The book is Hidden in Plain Sight: One Woman’s Search for Identity, Intimacy and Calling, by Becky Allender, and from the title you might suspect that you have read this book before, in numerous other versions, by various American writers, male and female, but I think you will be surprised. I know I was.
It was a picture-perfect, materially comfortable existence from the outside — the side people saw — but that smooth surface hid a surprising degree of pain: the legacy of a cold, unloving mother; an unpredictable, bipolar father; and a startling rape during her undergraduate college years. Even within a mostly fulfilling marriage there was the pain, physical and emotional, of three miscarriages basically suffered alone and silently — because Becky had learned as a child not to ask for attention but to keep quiet, lest others become upset and angry with her.

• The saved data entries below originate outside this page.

Lemma option_validation_witness :
  snd (WithPageSize (-1) (builtWith 100 emptyLoader))
    = Some (errorString "page size must be positive") /\
  pageSize (fst (WithPageSize 20 (builtWith 100 emptyLoader))) = 20 /\
  snd (WithNextPageKey "" (builtWith 100 emptyLoader))
    = Some (errorString "next page key must not be empty") /\
  nextPageKey (fst (WithNextPageKey "next-page-key"
                      (builtWith 100 emptyLoader))) = "next-page-key" /\
  pageSize (builtWith 100 emptyLoader) = 100.
Proof.
  destruct (@option_validation Z unit unit)
    as (Hsize & Hkey & _ & _ & Hdefault).
  destruct (Hsize (-1) (builtWith 100 emptyLoader)) as (Hbad & _).
  destruct (Hsize 20 (builtWith 100 emptyLoader)) as (_ & _ & _ & Hgood).
  destruct (Hkey "" (builtWith 100 emptyLoader)) as (Hempty & _).
  destruct (Hkey "next-page-key" (builtWith 100 emptyLoader))
    as (_ & _ & _ & Hstored).
  split; [apply Hbad; lia|].
  split; [apply Hgood; lia|].
  split; [apply Hempty; reflexivity|].
  split; [apply Hstored; discriminate|].
  apply (Hdefault [SetNextPageLoader (Some emptyLoader)]); reflexivity.
Defined.




Lemma fully_loaded_is_absorbing_witness :
  exists rs : list (slice Z * option error),
    runCalls 0 [CallNext tt; CallAll tt; CallNext tt]
             (mkState (exhausted 100 emptyLoader) tt [("", 100)])
      = Returns rs (mkState (exhausted 100 emptyLoader) tt [("", 100)]) /\
    List.length rs = 3%nat.
Proof.
  destruct (fully_loaded_is_absorbing 0 [CallNext tt; CallAll tt; CallNext tt]
              (mkState (exhausted 100 emptyLoader) tt [("", 100)]))
    as (_ & _ & Hreturns & _); [reflexivity|].
  destruct Hreturns as (rs & HR & Hlen & _);
    [left; vm_compute; split; discriminate|].
  exists rs. split; assumption.
Defined.

(** * Further properties of the package *)

Section PageMore.

Context {T Ctx LoaderState : Type} {runtime : Makeslice T}.

Local Abbreviation Pager := (@Pager T Ctx LoaderState).
Local Abbreviation State := (@State T Ctx LoaderState).
Local Abbreviation Loader := (@Loader T Ctx LoaderState).
Local Abbreviation Setting := (@Setting T Ctx LoaderState).
Local Abbreviation LoadReply := (@LoadReply T).

(** ** Construction, setting by setting *)

Lemma option_of_valid (c : Setting) (p : Pager) :
  settingValid c = true ->
  option_of c p
  = (mkPager (lastPageSize [c] (pageSize p))
             (lastNextPageKey [c] (nextPageKey p))
             (lastLoader [c] (nextPageLoader p))
             (isFirstPageLoaded p) (isFirstPageLoadedOnce p), None).
Proof.
  destruct c as [key|size|[ld|]]; simpl; intro H;
    unfold WithNextPageKey, WithPageSize, WithNextPageLoader.
  - apply negb_true_iff in H. now rewrite H.
  - apply Z.ltb_lt in H.
    replace (size <=? 0) with false by (symmetry; apply Z.leb_gt; exact H).
    reflexivity.
  - reflexivity.
  - discriminate.
Qed.

Lemma option_of_invalid (c : Setting) (p : Pager) :
  settingValid c = false ->
  option_of c p = (p, Some (settingError c)).
Proof.
  destruct c as [key|size|[ld|]]; simpl; intro H;
    unfold WithNextPageKey, WithPageSize, WithNextPageLoader.
  - apply negb_false_iff in H. now rewrite H.
  - apply Z.ltb_ge in H.
    replace (size <=? 0) with true by (symmetry; apply Z.leb_le; exact H).
    reflexivity.
  - discriminate.
  - reflexivity.
Qed.

Lemma applyOptions_valid (cs : list Setting) :
  forall p : Pager,
    forallb settingValid cs = true ->
    applyOptions (map option_of cs) p
    = (mkPager (lastPageSize cs (pageSize p))
               (lastNextPageKey cs (nextPageKey p))
               (lastLoader cs (nextPageLoader p))
               (isFirstPageLoaded p) (isFirstPageLoadedOnce p), None).
Proof.
  induction cs as [|c cs IH]; intros p H.
  - now destruct p.
  - simpl in H. apply andb_true_iff in H. destruct H as [Hc H].
    cbn [map applyOptions]. rewrite (option_of_valid c p Hc).
    rewrite (IH _ H). reflexivity.
Qed.

Lemma applyOptions_invalid (cs : list Setting) :
  forall (p : Pager) (c : Setting),
    find (fun c => negb (settingValid c)) cs = Some c ->
    snd (applyOptions (map option_of cs) p) = Some (settingError c).
Proof.
  induction cs as [|c0 cs IH]; intros p c H; [discriminate|].
  cbn [find] in H. cbn [map applyOptions].
  destruct (settingValid c0) eqn:Hv; simpl in H.
  - rewrite (option_of_valid c0 p Hv). exact (IH _ c H).
  - inversion H; subst. now rewrite (option_of_invalid c p Hv).
Qed.

Lemma find_invalid (cs : list Setting) :
  forallb settingValid cs = false ->
  exists c, find (fun c => negb (settingValid c)) cs = Some c.
Proof.
  induction cs as [|c cs IH]; intro H; [discriminate|].
  simpl in *. destruct (settingValid c); simpl in *.
  - now apply IH.
  - now exists c.
Qed.

Lemma find_all_valid (cs : list Setting) :
  forallb settingValid cs = true ->
  find (fun c => negb (settingValid c)) cs = None.
Proof.
  induction cs as [|c cs IH]; intro H; [reflexivity|].
  simpl in *. apply andb_true_iff in H. destruct H as [Hc H].
  rewrite Hc. simpl. now apply IH.
Qed.

Lemma lastLoader_some (cs : list Setting) :
  forall ld : Loader, exists ld' : Loader, lastLoader cs (Some ld) = Some ld'.
Proof.
  induction cs as [|c cs IH]; intro ld; [now exists ld|].
  destruct c as [key|size|[l|]]; apply IH.
Qed.

Lemma lastLoader_supplied (cs : list Setting) :
  forall d : option Loader,
    existsb suppliesLoader cs = true ->
    exists ld : Loader, lastLoader cs d = Some ld.
Proof.
  induction cs as [|c cs IH]; intros d H; [discriminate|].
  simpl in H. destruct c as [key|size|[l|]]; simpl in H;
    try (apply IH; exact H).
  apply (lastLoader_some cs l).
Qed.

Lemma lastLoader_not_supplied (cs : list Setting) :
  forall d : option Loader,
    existsb suppliesLoader cs = false -> lastLoader cs d = d.
Proof.
  induction cs as [|c cs IH]; intros d H; [reflexivity|].
  simpl in H. destruct c as [key|size|[l|]]; simpl in H;
    try discriminate; apply IH; exact H.
Qed.

Lemma lastPageSize_positive (cs : list Setting) :
  forall d : Z,
    forallb settingValid cs = true -> 0 < d -> 0 < lastPageSize cs d.
Proof.
  induction cs as [|c cs IH]; intros d H Hd; [exact Hd|].
  simpl in H. apply andb_true_iff in H. destruct H as [Hc H].
  destruct c as [key|size|l]; try (apply IH; assumption).
  apply IH; [exact H|]. simpl in Hc. now apply Z.ltb_lt.
Qed.

(** X1. [New] on a list of the package's options returns a pager exactly
    when every option is valid and at least one hands over a loader. The
    pager then holds the last page size, the last key and the last loader
    supplied, 100 and the empty key where none was, and counts no page as
    loaded. *)
Theorem New_succeeds_exactly_on_valid_settings_with_a_loader
    (cs : list Setting) :
  (forallb settingValid cs = true ->
   existsb suppliesLoader cs = true ->
   New (map option_of cs)
   = (Some (mkPager (lastPageSize cs 100) (lastNextPageKey cs "")
                    (lastLoader cs None) false (mkOnce false)), None) /\
   0 < lastPageSize cs 100 /\
   lastLoader cs None <> None) /\
  (forall (p : Pager) (e : option error),
      New (map option_of cs) = (Some p, e) ->
      forallb settingValid cs = true /\ existsb suppliesLoader cs = true).
Proof.
  split.
  - intros Hv Hs.
    destruct (lastLoader_supplied cs None Hs) as [ld Hld].
    split; [|split].
    + unfold New. rewrite (applyOptions_valid cs zeroPager Hv). simpl.
      now rewrite Hld.
    + apply lastPageSize_positive; [exact Hv|reflexivity].
    + now rewrite Hld.
  - intros p e H. apply New_some in H. destruct H as [Ha [Hl _]].
    destruct (forallb settingValid cs) eqn:Hv.
    + split; [reflexivity|].
      destruct (existsb suppliesLoader cs) eqn:Hs; [reflexivity|].
      rewrite (applyOptions_valid cs zeroPager Hv) in Ha.
      inversion Ha; subst. unfold hasLoader in Hl. simpl in Hl.
      now rewrite (lastLoader_not_supplied cs None Hs) in Hl.
    + destruct (find_invalid cs Hv) as [c Hc].
      pose proof (applyOptions_invalid cs zeroPager c Hc) as Hsnd.
      rewrite Ha in Hsnd. discriminate.
Qed.

(** X2. When [New] fails on a list of the package's options, its error is
    that of the first invalid option in the list; when all are valid and
    only the loader is missing, it is "next page loader is required". No
    pager comes back. *)
Theorem New_fails_with_the_first_invalid_option (cs : list Setting) :
  forallb settingValid cs && existsb suppliesLoader cs = false ->
  New (map option_of cs) = (None, Some (constructionError cs)).
Proof.
  intro H. unfold New, constructionError.
  destruct (forallb settingValid cs) eqn:Hv.
  - simpl in H. rewrite (find_all_valid cs Hv).
    rewrite (applyOptions_valid cs zeroPager Hv). simpl.
    now rewrite (lastLoader_not_supplied cs None H).
  - destruct (find_invalid cs Hv) as [c Hc]. rewrite Hc.
    pose proof (applyOptions_invalid cs zeroPager c Hc) as Hsnd.
    destruct (applyOptions (map option_of cs) zeroPager) as [q [e|]];
      simpl in Hsnd; [|discriminate].
    now inversion Hsnd.
Qed.

(** ** The methods, case by case *)

(** The four ways [Next] can go. *)
Lemma Next_cases (ctx : Ctx) (s : State) :
  (IsAllLoaded (pager s) = true /\ Next ctx s = Returns (None, None) s) \/
  (IsAllLoaded (pager s) = false /\ nextPageLoader (pager s) = None /\
   Next ctx s = Panics nilDereference s) \/
  (IsAllLoaded (pager s) = false /\
   exists (ld : Loader) (page : slice T) (k : string) (e : error)
          (ls' : LoaderState),
     nextPageLoader (pager s) = Some ld /\
     Load ld ctx (nextPageKey (pager s)) (pageSize (pager s)) (loaderState s)
       = ((page, k, Some e), ls') /\
     Next ctx s
       = Returns (None, Some (Errorf_page (nextPageKey (pager s)) e))
           (mkState (pager s) ls'
              (loads s ++ [(nextPageKey (pager s), pageSize (pager s))]))) \/
  (IsAllLoaded (pager s) = false /\
   exists (ld : Loader) (page : slice T) (k : string) (ls' : LoaderState),
     nextPageLoader (pager s) = Some ld /\
     Load ld ctx (nextPageKey (pager s)) (pageSize (pager s)) (loaderState s)
       = ((page, k, None), ls') /\
     Next ctx s
       = Returns (page, None)
           (mkState
              (mkPager (pageSize (pager s)) k (Some ld)
                 (if done (isFirstPageLoadedOnce (pager s))
                  then isFirstPageLoaded (pager s) else true)
                 (if done (isFirstPageLoadedOnce (pager s))
                  then isFirstPageLoadedOnce (pager s) else mkOnce true))
              ls'
              (loads s ++ [(nextPageKey (pager s), pageSize (pager s))]))).
Proof.
  destruct (IsAllLoaded (pager s)) eqn:Hn.
  - left. split; [reflexivity|]. now apply Next_when_loaded.
  - right. destruct (nextPageLoader (pager s)) as [ld|] eqn:Hl.
    + right.
      destruct (Load ld ctx (nextPageKey (pager s)) (pageSize (pager s))
                  (loaderState s)) as [[[page k] [e|]] ls'] eqn:HL.
      * left. split; [reflexivity|]. exists ld, page, k, e, ls'.
        split; [reflexivity|]. split; [exact HL|].
        exact (Next_when_Load_fails ctx s ld page k e ls' Hn Hl HL).
      * right. split; [reflexivity|]. exists ld, page, k, ls'.
        split; [reflexivity|]. split; [exact HL|].
        exact (Next_when_Load_succeeds ctx s ld page k ls' Hn Hl HL).
    + left. repeat split. now apply Next_when_nil_loader.
Qed.

Lemma evolvesTo_refl (s : State) : evolvesTo s s.
Proof.
  repeat split; auto. exists []. split; [now rewrite app_nil_r|constructor].
Qed.

Lemma evolvesTo_trans (s1 s2 s3 : State) :
  evolvesTo s1 s2 -> evolvesTo s2 s3 -> evolvesTo s1 s3.
Proof.
  intros (Hs & Hl & Hf & c1 & Hc1 & Ha1) (Hs' & Hl' & Hf' & c2 & Hc2 & Ha2).
  repeat split; try congruence; auto.
  exists (c1 ++ c2). split.
  - rewrite Hc2, Hc1. now rewrite app_assoc.
  - apply Forall_app. split; [exact Ha1|].
    rewrite Hs in Ha2. exact Ha2.
Qed.

Lemma Next_evolves (ctx : Ctx) (s s' : State) (r : slice T * option error) :
  Next ctx s = Returns r s' -> evolvesTo s s'.
Proof.
  intro HN.
  destruct (Next_cases ctx s)
    as [[_ H]|[(_ & _ & H)|[(_ & ld & page & k & e & ls' & Hl & _ & H)
                           |(_ & ld & page & k & ls' & Hl & _ & H)]]];
    rewrite H in HN; try discriminate; inversion HN; subst.
  - apply evolvesTo_refl.
  - repeat split; simpl; auto.
    eexists. split; [reflexivity|]. repeat constructor.
  - repeat split; simpl; auto.
    + intro Hf. rewrite Hf. now destruct (done _).
    + eexists. split; [reflexivity|]. repeat constructor.
Qed.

Becky’s book is not about religion, per se: it is about her life in all its myriad aspects, physical, emotional, and spiritual. Her religion is clearly very important to her, even central to the woman she has become, but don’t look for preaching in these pages. Hidden in Plain Sight is, basically, the kind of full and honest account that Becky would have loved to have had of her own parents’ lives, in order to understand them better — and love them better — while they were alive.
Since we all have parents, and since no one goes through life without accumulating scars, I think that whether or not you belong to a faith community or engage in anything that could be called spiritual practice, you will find Becky Allender’s story engrossing and compelling, and you will be — yes, inspired by her search for understanding and forgiveness, as well as by her dedication to going beyond her comfort zone for strangers.
This is a beautiful, professional, and very moving work. If you happen to be, as is the author, a practicing Christian, your experience of the book will have added depth as you work through the questions and suggested writing exercises included at the end of each chapter. The layout and organization are very reader-friendly, and the frankness of the story is matched by the quality of the writing and presentation.
Full disclosure: Hidden in Plain Sight would most likely never have come to my attention at all, except that Becky Allender is my first cousin. Our fathers were brothers, and we were thrown together from time to time when my parents and sisters and I made the summer trek back to Ohio to visit extended family. We cousins lived two states apart when growing up, however, and I left my family home for good at age 18, so we cousins never knew really each other well, even as children, and as adults we have had (up until now) almost no contact whatsoever. I owe my reading of cousin Becky’s book to my sister Deborah.
Twenty and thirty years ago, everyone was writing screenplays, and now it seems everyone is writing books, whether novels or memoirs. That being the case, one cannot help approaching cautiously a book by a friend or relative! But my cousin Becky Allender has written a beautiful book, and I am proud to be able to recommend it without hesitation. Because the Artist picked it up and began reading and I had to demand its return so I could finish it first, I know that men as well as women can find themselves caught up in this very frank and well-written account of one woman’s continuing struggles and joys.
Yes, “continuing” — because we are all “works in progress,” for as long as we live, aren’t we? And I especially love what Becky says near the end of her book, after sharing an anecdote about one of her granddaughters. Echoing the little girl, the 65-year-old writer declares, “I am not finished!” — and how glad I am that she is not!
Perhaps Becky and her sister and my sisters and I can have a girl cousins reunion one of these years soon and finally get to know each other. That would mean a lot to me.
2 comments:
I'm glad you got to know each other in this way right now. Cousins are very good to have. They illuminate "difficult family matters."
Gerry I appreciate your response regarding cousins. They do indeed illuminate family matters for us. Thank you.